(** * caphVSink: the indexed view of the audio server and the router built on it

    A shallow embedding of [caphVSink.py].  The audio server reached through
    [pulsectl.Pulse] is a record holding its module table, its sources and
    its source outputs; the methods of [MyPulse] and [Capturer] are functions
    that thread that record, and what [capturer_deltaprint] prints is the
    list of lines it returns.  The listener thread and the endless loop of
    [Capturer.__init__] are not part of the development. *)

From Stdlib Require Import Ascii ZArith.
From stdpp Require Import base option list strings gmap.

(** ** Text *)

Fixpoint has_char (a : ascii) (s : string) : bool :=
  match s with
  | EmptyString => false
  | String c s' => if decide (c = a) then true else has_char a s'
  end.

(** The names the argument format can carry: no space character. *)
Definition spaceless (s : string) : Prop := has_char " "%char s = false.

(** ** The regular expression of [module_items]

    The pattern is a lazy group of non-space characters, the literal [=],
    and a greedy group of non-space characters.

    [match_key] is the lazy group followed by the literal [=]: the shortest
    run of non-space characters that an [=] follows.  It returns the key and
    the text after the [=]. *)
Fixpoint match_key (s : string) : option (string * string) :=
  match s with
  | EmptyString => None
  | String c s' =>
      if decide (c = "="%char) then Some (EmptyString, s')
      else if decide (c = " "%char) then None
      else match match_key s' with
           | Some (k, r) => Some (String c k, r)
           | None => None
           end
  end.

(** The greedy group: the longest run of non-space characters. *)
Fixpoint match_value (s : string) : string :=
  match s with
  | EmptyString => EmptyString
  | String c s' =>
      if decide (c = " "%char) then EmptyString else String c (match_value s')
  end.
● ● ● ● ● ● ●
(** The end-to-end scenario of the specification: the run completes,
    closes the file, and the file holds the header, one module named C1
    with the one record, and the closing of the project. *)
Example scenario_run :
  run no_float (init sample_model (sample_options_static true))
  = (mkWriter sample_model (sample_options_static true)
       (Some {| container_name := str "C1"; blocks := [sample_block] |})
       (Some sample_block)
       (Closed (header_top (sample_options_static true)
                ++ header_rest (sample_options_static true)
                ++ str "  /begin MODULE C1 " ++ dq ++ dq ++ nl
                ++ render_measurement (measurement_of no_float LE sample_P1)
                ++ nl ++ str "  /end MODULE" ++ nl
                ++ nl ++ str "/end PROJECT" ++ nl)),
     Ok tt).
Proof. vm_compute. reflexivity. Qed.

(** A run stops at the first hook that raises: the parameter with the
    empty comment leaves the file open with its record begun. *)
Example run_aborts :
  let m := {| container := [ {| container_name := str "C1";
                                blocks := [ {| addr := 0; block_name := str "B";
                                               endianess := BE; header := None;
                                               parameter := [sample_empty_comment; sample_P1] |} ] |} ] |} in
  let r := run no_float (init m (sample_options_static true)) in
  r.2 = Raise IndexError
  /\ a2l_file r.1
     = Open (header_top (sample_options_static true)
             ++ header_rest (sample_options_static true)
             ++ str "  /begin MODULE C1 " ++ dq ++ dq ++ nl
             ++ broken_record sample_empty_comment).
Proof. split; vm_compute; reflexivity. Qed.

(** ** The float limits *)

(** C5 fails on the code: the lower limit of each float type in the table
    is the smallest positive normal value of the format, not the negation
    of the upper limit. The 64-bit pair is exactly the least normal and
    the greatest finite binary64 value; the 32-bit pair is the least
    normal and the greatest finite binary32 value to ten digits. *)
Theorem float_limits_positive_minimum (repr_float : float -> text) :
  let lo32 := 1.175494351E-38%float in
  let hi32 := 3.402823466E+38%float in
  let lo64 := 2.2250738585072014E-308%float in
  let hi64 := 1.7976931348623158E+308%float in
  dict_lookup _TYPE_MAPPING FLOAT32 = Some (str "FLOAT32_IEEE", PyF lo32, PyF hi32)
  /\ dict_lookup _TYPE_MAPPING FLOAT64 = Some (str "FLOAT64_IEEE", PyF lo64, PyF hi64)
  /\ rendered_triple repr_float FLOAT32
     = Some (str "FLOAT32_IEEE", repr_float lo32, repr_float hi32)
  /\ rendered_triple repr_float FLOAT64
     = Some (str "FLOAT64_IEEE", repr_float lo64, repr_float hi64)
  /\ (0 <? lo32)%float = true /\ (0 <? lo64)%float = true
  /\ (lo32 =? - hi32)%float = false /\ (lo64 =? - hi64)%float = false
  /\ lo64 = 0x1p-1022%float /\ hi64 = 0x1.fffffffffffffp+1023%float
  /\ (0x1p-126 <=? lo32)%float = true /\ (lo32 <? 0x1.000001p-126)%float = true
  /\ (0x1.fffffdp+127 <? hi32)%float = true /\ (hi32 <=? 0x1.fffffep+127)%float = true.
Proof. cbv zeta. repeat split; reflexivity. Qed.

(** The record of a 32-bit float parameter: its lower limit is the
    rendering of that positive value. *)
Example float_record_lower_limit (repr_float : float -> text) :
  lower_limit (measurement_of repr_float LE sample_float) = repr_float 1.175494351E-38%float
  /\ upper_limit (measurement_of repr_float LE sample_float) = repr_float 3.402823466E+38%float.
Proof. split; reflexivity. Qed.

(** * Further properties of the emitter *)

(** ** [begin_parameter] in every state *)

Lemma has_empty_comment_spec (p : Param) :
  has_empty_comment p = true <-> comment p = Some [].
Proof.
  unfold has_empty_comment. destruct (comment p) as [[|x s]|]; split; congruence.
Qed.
● ● ● ● ● ● ●
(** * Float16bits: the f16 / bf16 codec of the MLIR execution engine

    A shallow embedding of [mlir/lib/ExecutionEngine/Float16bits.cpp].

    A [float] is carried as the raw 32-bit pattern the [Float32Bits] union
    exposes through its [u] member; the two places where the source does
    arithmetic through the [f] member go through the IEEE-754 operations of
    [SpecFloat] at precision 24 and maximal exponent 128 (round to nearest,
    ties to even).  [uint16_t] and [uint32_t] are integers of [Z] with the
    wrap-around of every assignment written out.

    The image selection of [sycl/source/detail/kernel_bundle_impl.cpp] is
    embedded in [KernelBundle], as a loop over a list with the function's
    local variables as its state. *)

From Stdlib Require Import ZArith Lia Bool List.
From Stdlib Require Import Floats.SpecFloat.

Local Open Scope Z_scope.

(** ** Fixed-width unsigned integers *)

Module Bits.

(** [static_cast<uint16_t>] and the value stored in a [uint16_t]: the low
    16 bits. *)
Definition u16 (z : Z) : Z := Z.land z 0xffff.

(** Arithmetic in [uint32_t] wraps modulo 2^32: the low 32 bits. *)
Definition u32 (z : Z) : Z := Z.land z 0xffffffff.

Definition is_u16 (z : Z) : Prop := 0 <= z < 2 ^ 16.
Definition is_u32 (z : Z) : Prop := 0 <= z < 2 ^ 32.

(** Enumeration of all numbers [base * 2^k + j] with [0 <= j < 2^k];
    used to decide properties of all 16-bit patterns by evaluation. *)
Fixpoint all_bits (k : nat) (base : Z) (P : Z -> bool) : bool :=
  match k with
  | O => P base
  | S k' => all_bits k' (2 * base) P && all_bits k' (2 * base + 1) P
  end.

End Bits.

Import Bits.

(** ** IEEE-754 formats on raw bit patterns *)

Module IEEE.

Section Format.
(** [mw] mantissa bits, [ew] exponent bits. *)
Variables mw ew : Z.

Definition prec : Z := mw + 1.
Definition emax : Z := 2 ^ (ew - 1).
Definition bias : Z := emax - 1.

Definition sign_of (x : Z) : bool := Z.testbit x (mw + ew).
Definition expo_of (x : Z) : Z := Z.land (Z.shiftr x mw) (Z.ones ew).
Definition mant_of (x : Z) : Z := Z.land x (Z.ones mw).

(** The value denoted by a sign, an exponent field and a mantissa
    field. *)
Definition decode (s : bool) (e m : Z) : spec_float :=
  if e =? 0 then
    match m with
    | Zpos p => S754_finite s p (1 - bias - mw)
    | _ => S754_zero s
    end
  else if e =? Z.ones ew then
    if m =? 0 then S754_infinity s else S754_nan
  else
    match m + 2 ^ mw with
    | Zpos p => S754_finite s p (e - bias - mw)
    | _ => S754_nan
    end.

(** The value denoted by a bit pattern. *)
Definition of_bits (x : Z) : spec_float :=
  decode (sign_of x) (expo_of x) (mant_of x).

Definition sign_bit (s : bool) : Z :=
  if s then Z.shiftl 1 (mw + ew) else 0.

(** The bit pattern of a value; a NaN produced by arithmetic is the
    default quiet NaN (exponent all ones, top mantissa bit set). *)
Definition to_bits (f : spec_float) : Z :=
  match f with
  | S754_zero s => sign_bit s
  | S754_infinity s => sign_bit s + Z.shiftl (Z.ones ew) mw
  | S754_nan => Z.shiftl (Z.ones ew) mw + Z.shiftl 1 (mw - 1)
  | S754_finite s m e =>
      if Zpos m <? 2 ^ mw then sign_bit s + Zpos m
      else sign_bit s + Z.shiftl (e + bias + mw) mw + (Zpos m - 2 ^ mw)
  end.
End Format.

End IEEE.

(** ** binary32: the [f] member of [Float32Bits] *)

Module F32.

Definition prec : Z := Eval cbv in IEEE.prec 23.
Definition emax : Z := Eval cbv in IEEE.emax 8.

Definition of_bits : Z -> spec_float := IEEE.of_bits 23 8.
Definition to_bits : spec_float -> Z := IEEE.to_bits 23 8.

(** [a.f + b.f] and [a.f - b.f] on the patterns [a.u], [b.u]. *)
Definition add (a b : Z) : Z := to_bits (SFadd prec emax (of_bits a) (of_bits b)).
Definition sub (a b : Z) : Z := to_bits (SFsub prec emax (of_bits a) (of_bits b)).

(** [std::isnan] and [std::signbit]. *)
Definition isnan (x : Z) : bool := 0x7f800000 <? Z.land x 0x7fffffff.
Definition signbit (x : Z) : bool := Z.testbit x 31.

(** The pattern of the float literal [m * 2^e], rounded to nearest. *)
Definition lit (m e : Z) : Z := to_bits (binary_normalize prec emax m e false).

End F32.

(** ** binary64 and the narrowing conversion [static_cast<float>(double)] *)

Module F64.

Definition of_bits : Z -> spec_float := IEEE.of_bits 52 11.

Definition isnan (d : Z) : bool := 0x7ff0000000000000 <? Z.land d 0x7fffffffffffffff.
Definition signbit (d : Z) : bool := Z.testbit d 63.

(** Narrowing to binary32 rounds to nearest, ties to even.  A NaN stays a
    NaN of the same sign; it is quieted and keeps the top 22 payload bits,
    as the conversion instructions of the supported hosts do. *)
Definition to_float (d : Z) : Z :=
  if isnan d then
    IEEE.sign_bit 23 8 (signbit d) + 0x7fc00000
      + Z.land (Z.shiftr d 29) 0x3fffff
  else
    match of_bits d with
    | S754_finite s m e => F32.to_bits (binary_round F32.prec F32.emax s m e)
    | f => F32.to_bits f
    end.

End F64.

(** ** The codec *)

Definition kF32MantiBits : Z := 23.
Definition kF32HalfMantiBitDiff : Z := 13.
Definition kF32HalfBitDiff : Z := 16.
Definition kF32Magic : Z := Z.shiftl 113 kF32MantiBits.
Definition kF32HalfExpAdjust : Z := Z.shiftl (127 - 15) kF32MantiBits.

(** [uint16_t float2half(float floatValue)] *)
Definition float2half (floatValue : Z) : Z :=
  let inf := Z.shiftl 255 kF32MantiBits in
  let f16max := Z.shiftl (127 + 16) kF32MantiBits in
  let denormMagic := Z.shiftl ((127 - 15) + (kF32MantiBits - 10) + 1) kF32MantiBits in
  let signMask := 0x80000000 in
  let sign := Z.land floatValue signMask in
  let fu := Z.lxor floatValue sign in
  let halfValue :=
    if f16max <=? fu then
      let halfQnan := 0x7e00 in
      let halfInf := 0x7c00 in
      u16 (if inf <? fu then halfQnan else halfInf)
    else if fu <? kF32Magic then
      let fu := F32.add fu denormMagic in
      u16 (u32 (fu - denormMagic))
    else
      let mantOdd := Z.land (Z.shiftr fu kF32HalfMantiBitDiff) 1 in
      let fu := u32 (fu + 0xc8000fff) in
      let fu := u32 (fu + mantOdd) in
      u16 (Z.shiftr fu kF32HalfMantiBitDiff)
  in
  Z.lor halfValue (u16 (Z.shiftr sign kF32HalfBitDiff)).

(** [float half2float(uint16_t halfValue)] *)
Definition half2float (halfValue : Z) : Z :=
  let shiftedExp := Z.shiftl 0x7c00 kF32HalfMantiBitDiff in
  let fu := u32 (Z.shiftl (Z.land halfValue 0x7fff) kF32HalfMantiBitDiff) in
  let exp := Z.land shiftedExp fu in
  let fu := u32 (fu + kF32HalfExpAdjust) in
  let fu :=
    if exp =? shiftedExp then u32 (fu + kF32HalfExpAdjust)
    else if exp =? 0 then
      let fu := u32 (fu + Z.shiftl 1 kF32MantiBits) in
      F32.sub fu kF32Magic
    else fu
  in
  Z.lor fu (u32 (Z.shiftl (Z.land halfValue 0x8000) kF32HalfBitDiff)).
● ● ● ● ● ● ●
ASSIGNMENT: Everything above from the line containing "rendered_triple repr_float FLOAT32" through the line containing "lo64)%float = true" must be copied exactly. Nothing outside that range belongs in the answer.

EXERCISE RESPONSE:
  /\ rendered_triple repr_float FLOAT32
     = Some (str "FLOAT32_IEEE", repr_float lo32, repr_float hi32)
  /\ rendered_triple repr_float FLOAT64
     = Some (str "FLOAT64_IEEE", repr_float lo64, repr_float hi64)
  /\ (0 <? lo32)%float = true /\ (0 <? lo64)%float = true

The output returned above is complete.